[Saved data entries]
- - - - - - -

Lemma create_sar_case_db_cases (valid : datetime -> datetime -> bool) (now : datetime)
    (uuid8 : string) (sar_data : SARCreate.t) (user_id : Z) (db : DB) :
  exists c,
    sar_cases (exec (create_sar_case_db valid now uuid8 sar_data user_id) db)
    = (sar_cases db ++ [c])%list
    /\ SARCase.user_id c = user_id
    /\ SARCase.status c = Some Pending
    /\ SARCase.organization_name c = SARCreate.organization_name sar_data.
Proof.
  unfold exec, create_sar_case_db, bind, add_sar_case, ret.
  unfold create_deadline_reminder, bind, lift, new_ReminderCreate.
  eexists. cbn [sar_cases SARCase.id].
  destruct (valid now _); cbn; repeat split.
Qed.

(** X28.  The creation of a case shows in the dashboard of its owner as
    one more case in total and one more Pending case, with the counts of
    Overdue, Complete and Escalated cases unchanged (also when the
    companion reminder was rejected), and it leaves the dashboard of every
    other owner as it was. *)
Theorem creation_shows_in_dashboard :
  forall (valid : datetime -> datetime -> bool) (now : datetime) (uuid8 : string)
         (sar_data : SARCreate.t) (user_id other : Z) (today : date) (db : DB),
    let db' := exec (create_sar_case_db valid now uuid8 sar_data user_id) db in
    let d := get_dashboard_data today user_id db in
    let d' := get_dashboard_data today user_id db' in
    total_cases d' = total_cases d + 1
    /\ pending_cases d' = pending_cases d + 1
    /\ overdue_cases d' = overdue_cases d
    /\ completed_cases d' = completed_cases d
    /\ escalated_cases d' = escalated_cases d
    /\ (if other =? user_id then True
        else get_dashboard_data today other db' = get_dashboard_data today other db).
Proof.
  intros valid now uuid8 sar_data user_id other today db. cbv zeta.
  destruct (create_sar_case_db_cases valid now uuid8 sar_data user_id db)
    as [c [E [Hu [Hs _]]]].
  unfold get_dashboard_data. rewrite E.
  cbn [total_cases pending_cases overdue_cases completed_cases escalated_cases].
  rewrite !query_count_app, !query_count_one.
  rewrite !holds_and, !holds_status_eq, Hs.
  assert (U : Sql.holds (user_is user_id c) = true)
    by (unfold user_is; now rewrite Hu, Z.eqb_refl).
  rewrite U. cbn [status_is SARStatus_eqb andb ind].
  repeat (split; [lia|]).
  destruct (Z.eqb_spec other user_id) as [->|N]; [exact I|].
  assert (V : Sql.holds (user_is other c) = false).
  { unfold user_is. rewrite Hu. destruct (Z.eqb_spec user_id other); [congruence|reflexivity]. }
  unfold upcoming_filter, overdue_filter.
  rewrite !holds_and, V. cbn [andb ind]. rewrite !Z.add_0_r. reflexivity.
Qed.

- - - - - - -

## [EXERCISE PROMPT]
Pull every line containing "today" from the data.

## [RESPONSE TO THIS EXERCISE]
         (sar_data : SARCreate.t) (user_id other : Z) (today : date) (db : DB),
    let d := get_dashboard_data today user_id db in
    let d' := get_dashboard_data today user_id db' in
        else get_dashboard_data today other db' = get_dashboard_data today other db).
  intros valid now uuid8 sar_data user_id other today db. cbv zeta.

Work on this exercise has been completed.